▶ [ACTIVITY] Scan the listing for the word "galois" and report every line that contains it.

━━━ EXTRACTED ENTRIES

(* ===== verification/PrefixSum.v ===== *)
(** * The parallel prefix sum

    [pando-lib-galois/utility/prefix_sum.hpp] with the lock of [pando-lib-galois/sync/waterfall_lock.hpp].
    The workers run as a transition system: a step of a worker is one phase of its work, or one round of the
    first worker's pass over the paste array, and a schedule is any sequence of worker numbers.  Within a phase a
    worker touches only its own part of the arrays and cells handed over through the lock, so phases are the unit
    of interleaving.  A worker that waits on the lock spins: its step changes nothing. *)

From S2P Require Import Prelude.

Module PrefixSum.

Section Sum.
Context {A B : Type}.
Context (transmute : A -> B) (scan_op : A -> B -> B) (combiner : B -> B -> B).

(** Array accesses; an index is a [uint64_t], and one outside the array has no meaning. *)
Definition rd {E} (l : list E) (i : Z) : outcome E :=
  if u64 i <? Z.of_nat (length l) then
    match l !! Z.to_nat (u64 i) with Some v => Done v | None => Failed (Undefined "array index") end
  else Failed (Undefined "array index").
Definition wr {E} (l : list E) (i : Z) (v : E) : outcome (list E) :=
  if u64 i <? Z.of_nat (length l) then Done (<[Z.to_nat (u64 i) := v]> l) else Failed (Undefined "array index").

(** ** The lock *)

(** src/include/pando-lib-galois/sync/waterfall_lock.hpp:45-48 [wait]: whether the loop ends now *)
Definition wait (val : Z) (wfc : list Z) (num : Z) : outcome bool := let! v := rd wfc num in Done (v =? val).
(** src/include/pando-lib-galois/sync/waterfall_lock.hpp:49-52 [done] *)
Definition done_ (val : Z) (wfc : list Z) (num : Z) : outcome (list Z) := wr wfc num val.
(** src/include/pando-lib-galois/sync/waterfall_lock.hpp:36-39 [reset] *)
Definition reset (wfc : list Z) : list Z := map (fun _ => 0) wfc.

(** ** The phases *)

(** src/include/pando-lib-galois/utility/prefix_sum.hpp:59-62 [equalizer] *)
Definition equalizer {E} (t : E) : E := t.

(** One iteration of the loop of [serial_pfxsum]. *)
Definition serial_body {A1 A2} (scan : A1 -> A2 -> A2) (src : list A1) (dst : list A2)
    (src_offset dst_offset i : Z) : outcome (list A2) :=
  let! src_val := rd src (src_offset + i) in
  let! dst_val := rd dst (dst_offset + i - 1) in
  wr dst (dst_offset + i) (scan src_val dst_val).

(** The loop, from [i], [n] iterations left. *)
Fixpoint serial_loop {A1 A2} (scan : A1 -> A2 -> A2) (src : list A1) (dst : list A2)
    (src_offset dst_offset i : Z) (n : nat) : outcome (list A2) :=
  match n with
  | O => Done dst
  | S n => let! dst := serial_body scan src dst src_offset dst_offset i in
           serial_loop scan src dst src_offset dst_offset (i + 1) n
  end.

(** src/include/pando-lib-galois/utility/prefix_sum.hpp:113-129 [serial_pfxsum], without a context; the loop runs
    [ns - 1] times, or not at all *)
Definition serial_pfxsum {A1 A2} (trans : A1 -> A2) (scan : A1 -> A2 -> A2) (combine : bool) (src : list A1)
    (dst : list A2) (src_offset dst_offset ns : Z) : outcome (list A2) :=
  let! dst := if combine then Done dst
              else let! src_val := rd src (src_offset + 0) in wr dst (dst_offset + 0) (trans src_val) in
  serial_loop scan src dst src_offset dst_offset 1 (Z.to_nat (ns - 1)).

(** src/include/pando-lib-galois/utility/prefix_sum.hpp:135-141 [parallel_pfxsum_phase_0] *)
Definition parallel_pfxsum_phase_0 (src : list A) (dst paste : list B) (lock : list Z)
    (src_offset dst_offset ns wfl_id : Z) : outcome (list B * list B * list Z) :=
  let! dst := serial_pfxsum transmute scan_op false src dst src_offset dst_offset ns in
  let! v := rd dst (dst_offset + ns - 1) in
  let! paste := wr paste wfl_id v in
  let! lock := done_ 1 lock wfl_id in
  Done (dst, paste, lock).

(** The second branch's loop of [parallel_pfxsum_phase_2]. *)
Fixpoint add_loop (dst : list B) (dst_offset : Z) (phase1_val : B) (i : Z) (n : nat) : outcome (list B) :=
  match n with
  | O => Done dst
  | S n => let! dst_val := rd dst (dst_offset + i) in
           let! dst := wr dst (dst_offset + i) (combiner phase1_val dst_val) in
           add_loop dst dst_offset phase1_val (i + 1) n
  end.

(** src/include/pando-lib-galois/utility/prefix_sum.hpp:161-174 [parallel_pfxsum_phase_2] *)
Definition parallel_pfxsum_phase_2 (src : list A) (dst : list B) (src_offset dst_offset ns : Z) (phase1_val : B)
    (pfxsum : bool) : outcome (list B) :=
  if pfxsum then
    let! src_val := rd src (src_offset + 0) in
    let! dst := wr dst (dst_offset + 0) (scan_op src_val phase1_val) in
    serial_pfxsum transmute scan_op true src dst src_offset dst_offset ns
  else add_loop dst dst_offset phase1_val 0 (Z.to_nat ns).

(** src/include/pando-lib-galois/utility/prefix_sum.hpp:220-245 [computePrefixSum]: the parts of worker [wf_id] of [nt]:
    [phase0_ind], [phase0_sz], [phase2_ind], [phase2_sz]; the same computation as in lines 32-52 and 257-280 *)
Definition partition (ns nt wf_id : Z) : Z * Z * Z * Z :=
  let div_sz := ns / (nt + 1) in
  let bigs := ns mod (nt + 1) in
  let mid := Z.shiftr nt 1 in
  let is_mid := mid =? wf_id in
  let phase0_sz := if is_mid then div_sz + bigs else div_sz in
  let phase0_ind := if wf_id <=? mid then div_sz * wf_id else bigs + div_sz * wf_id in
  let phase2_sz := phase0_sz in
  let phase2_ind := if negb (wf_id =? 0) then phase0_ind else ns - div_sz in
  (phase0_ind, phase0_sz, phase2_ind, phase2_sz).

(** ** The workers *)

(** Where a worker is in [parallel_pfxsum_work]; the first worker's [Phase1 i] has [i] paste cells behind it. *)
Inductive counter := Phase0 | Phase1 (i : Z) | Phase2 | Finished.

Record state := mkState { dst : list B; paste : list B; lock : list Z; pcs : list counter }.

Definition at_pc (s : state) (w : Z) (c : counter) : state :=
  mkState (dst s) (paste s) (lock s) (<[Z.to_nat w := c]> (pcs s)).

(** src/include/pando-lib-galois/utility/prefix_sum.hpp:147-156 [parallel_pfxsum_phase_1], one step of it: the first worker
    goes through the paste array behind the other workers' locks, which the other workers wait for *)
Definition parallel_pfxsum_phase_1 (nt w i : Z) (s : state) : outcome state :=
  if w =? 0 then
    if i =? 0 then
      let! lock := done_ 2 (lock s) 0 in
      let! v := rd (paste s) 0 in
      let! paste := wr (paste s) 0 (equalizer v) in
      Done (at_pc (mkState (dst s) paste lock (pcs s)) w (Phase1 1))
    else if i <? nt then
      let! go := wait 1 (lock s) i in
      if go : bool then
        let! paste := serial_body combiner (paste s) (paste s) 0 0 i in
        let! lock := done_ 2 (lock s) i in
        Done (at_pc (mkState (dst s) paste lock (pcs s)) w (Phase1 (i + 1)))
      else Done s
    else Done (at_pc s w Phase2)
  else
    let! go := wait 2 (lock s) (w - 1) in
    if go : bool then Done (at_pc s w Phase2) else Done s.

(** src/include/pando-lib-galois/utility/prefix_sum.hpp:176-184 [parallel_pfxsum_work], one step of worker [w] *)
Definition parallel_pfxsum_work (src : list A) (ns nt : Z) (w : Z) (s : state) : outcome state :=
  let '(phase0_ind, phase0_sz, phase2_ind, phase2_sz) := partition ns nt w in
  match pcs s !! Z.to_nat w with
  | Some Phase0 =>
      let! (d, p, l) := parallel_pfxsum_phase_0 src (dst s) (paste s) (lock s) phase0_ind phase0_ind phase0_sz w in
      Done (at_pc (mkState d p l (pcs s)) w (Phase1 0))
  | Some (Phase1 i) => parallel_pfxsum_phase_1 nt w i s
  | Some Phase2 =>
      let! paste_val := rd (paste s) (if negb (w =? 0) then w - 1 else nt - 1) in
      let! d := parallel_pfxsum_phase_2 src (dst s) phase2_ind phase2_ind phase2_sz paste_val (w =? 0) in
      Done (at_pc (mkState d (paste s) (lock s) (pcs s)) w Finished)
  | Some Finished | None => Done s
  end.

(** A schedule: the worker that moves at each step. *)
Fixpoint run (src : list A) (ns nt : Z) (sched : list Z) (s : state) : outcome state :=
  match sched with
  | [] => Done s
  | w :: sched => let! s := parallel_pfxsum_work src ns nt w s in run src ns nt sched s
  end.

Definition finished (s : state) : Prop := Forall (eq Finished) (pcs s).

(** src/include/pando-lib-galois/utility/prefix_sum.hpp:211-216 [computePrefixSum]: how many workers run;
    [dim] is [getThreadDims().id] *)
Definition workers_of (paste_size ns dim : Z) : outcome Z :=
  let workers := paste_size in
  let workPerThread := ns / (workers + 1) in
  if workPerThread <=? 10 then
    if dim =? 0 then Failed (Undefined "division by zero") else Done (workers / dim)
  else Done workers.

(** What [doAllEvenlyPartition] starts: the lock just reset, all workers at their first phase. *)
Definition start (d p : list B) (l : list Z) (nt : Z) : state := mkState d p (reset l) (replicate (Z.to_nat nt) Phase0).

(** ** The sequential prefix sum *)

Fixpoint scan_from (acc : B) (l : list A) : list B :=
  match l with [] => [] | a :: l => scan_op a acc :: scan_from (scan_op a acc) l end.
Definition prefix_sums (l : list A) : list B :=
  match l with [] => [] | a :: l => transmute a :: scan_from (transmute a) l end.
End Sum.

(** ** The phases, by what they leave in the arrays *)

Lemma rd_ok {E} (l : list E) (i : nat) v : l !! i = Some v -> (Z.of_nat (length l) < 2 ^ 64) -> rd l (Z.of_nat i) = Done v.
Proof.
  intros L Hl. pose proof (lookup_lt_Some _ _ _ L). unfold rd. rewrite wrapU_id by (unfold inU; lia).
  rewrite (proj2 (Z.ltb_lt _ _)) by lia. by rewrite Nat2Z.id, L.
Qed.

Lemma wr_ok {E} (l : list E) (i : nat) v : (i < length l)%nat -> (Z.of_nat (length l) < 2 ^ 64) ->
  wr l (Z.of_nat i) v = Done (<[i := v]> l).
Proof.
  intros Hi Hl. unfold wr. rewrite wrapU_id by (unfold inU; lia). rewrite (proj2 (Z.ltb_lt _ _)) by lia.
  by rewrite Nat2Z.id.
Qed.

Section Loops.
Context {A1 A2 : Type} (scan : A1 -> A2 -> A2) (src : list A1) (o : nat) (g : nat -> A1) (f : nat -> A2).
Context (Hf : forall j, f (S j) = scan (g (S j)) (f j)) (Hsrc : Z.of_nat (length src) < 2 ^ 64).

Lemma serial_loop_spec n : forall dst i, (Z.of_nat (length dst) < 2 ^ 64) -> (1 <= i)%nat -> (o + i + n <= length dst)%nat ->
  (forall j, (j < i + n)%nat -> src !! (o + j)%nat = Some (g j)) -> dst !! (o + i - 1)%nat = Some (f (i - 1)%nat) ->
  exists dst', serial_loop scan src dst (Z.of_nat o) (Z.of_nat o) (Z.of_nat i) n = Done dst' /\
    length dst' = length dst /\
    forall k, dst' !! k = if decide (o + i <= k < o + i + n)%nat then Some (f (k - o)%nat) else dst !! k.
Proof.
  induction n as [|n IH]; intros dst i Hl Hi Hn Hg Hd; cbn [serial_loop].
  - exists dst. split_and!; [done|done|]. intros k. by rewrite decide_False by lia.
  - unfold serial_body. rewrite <- Nat2Z.inj_add, (rd_ok src (o + i) (g i)) by (done || apply Hg; lia). cbn [bindo].
    replace (Z.of_nat (o + i) - 1) with (Z.of_nat (o + i - 1)) by lia. rewrite (rd_ok dst _ _ Hd) by done. cbn [bindo].
    rewrite wr_ok by (done || lia). cbn [bindo]. replace (Z.of_nat i + 1) with (Z.of_nat (S i)) by lia.
    assert (E : scan (g i) (f (i - 1)%nat) = f i) by (replace i with (S (i - 1)) at 1 3 by lia; by rewrite Hf).
    rewrite E. destruct (IH (<[(o + i)%nat := f i]> dst) (S i)) as (dst' & -> & L' & K').
    + by rewrite length_insert.
    + lia.
    + rewrite length_insert. lia.
    + intros j Hj. apply Hg. lia.
    + replace (o + S i - 1)%nat with (o + i)%nat by lia. rewrite list_lookup_insert_eq by lia. f_equal. f_equal. lia.
    + exists dst'. split; [done|]. rewrite L', length_insert. split; [done|]. intros k. rewrite K'.
      destruct (decide (k = o + i)%nat) as [->|].
      * rewrite decide_False, decide_True by lia. rewrite list_lookup_insert_eq by lia. f_equal. f_equal. lia.
      * rewrite list_lookup_insert_ne by lia. repeat case_decide; (done || lia).
Qed.
End Loops.

Lemma add_loop_spec {B} (combiner : B -> B -> B) (p : B) (o : nat) n : forall (dst : list B) (i : nat),
  (Z.of_nat (length dst) < 2 ^ 64) -> (o + i + n <= length dst)%nat ->
  exists dst', add_loop combiner dst (Z.of_nat o) p (Z.of_nat i) n = Done dst' /\ length dst' = length dst /\
    forall k, dst' !! k = if decide (o + i <= k < o + i + n)%nat then combiner p <$> dst !! k else dst !! k.
Proof.
  induction n as [|n IH]; intros dst i Hl Hn; cbn [add_loop].
  - exists dst. split_and!; [done|done|]. intros k. by rewrite decide_False by lia.
  - destruct (lookup_lt_is_Some_2 dst (o + i)%nat) as [v Hv]; [lia|].
    rewrite <- Nat2Z.inj_add, (rd_ok dst _ _ Hv) by done. cbn [bindo]. rewrite wr_ok by (done || lia). cbn [bindo].
    replace (Z.of_nat i + 1) with (Z.of_nat (S i)) by lia.
    destruct (IH (<[(o + i)%nat := combiner p v]> dst) (S i)) as (dst' & -> & L' & K').
    + by rewrite length_insert.
    + rewrite length_insert. lia.
    + exists dst'. split; [done|]. rewrite L', length_insert. split; [done|]. intros k. rewrite K'.
      destruct (decide (k = o + i)%nat) as [->|].
      * rewrite decide_False, decide_True by lia. by rewrite list_lookup_insert_eq, Hv by lia.
      * rewrite list_lookup_insert_ne by lia. repeat case_decide; (done || lia).
Qed.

━━━━━━

▶ [ANSWER SPACE]
    [pando-lib-galois/utility/prefix_sum.hpp] with the lock of [pando-lib-galois/sync/waterfall_lock.hpp].
(** src/include/pando-lib-galois/sync/waterfall_lock.hpp:45-48 [wait]: whether the loop ends now *)
(** src/include/pando-lib-galois/sync/waterfall_lock.hpp:49-52 [done] *)
(** src/include/pando-lib-galois/sync/waterfall_lock.hpp:36-39 [reset] *)
(** src/include/pando-lib-galois/utility/prefix_sum.hpp:59-62 [equalizer] *)
(** src/include/pando-lib-galois/utility/prefix_sum.hpp:113-129 [serial_pfxsum], without a context; the loop runs
(** src/include/pando-lib-galois/utility/prefix_sum.hpp:135-141 [parallel_pfxsum_phase_0] *)
(** src/include/pando-lib-galois/utility/prefix_sum.hpp:161-174 [parallel_pfxsum_phase_2] *)
(** src/include/pando-lib-galois/utility/prefix_sum.hpp:220-245 [computePrefixSum]: the parts of worker [wf_id] of [nt]:
(** src/include/pando-lib-galois/utility/prefix_sum.hpp:147-156 [parallel_pfxsum_phase_1], one step of it: the first worker
(** src/include/pando-lib-galois/utility/prefix_sum.hpp:176-184 [parallel_pfxsum_work], one step of worker [w] *)
(** src/include/pando-lib-galois/utility/prefix_sum.hpp:211-216 [computePrefixSum]: how many workers run;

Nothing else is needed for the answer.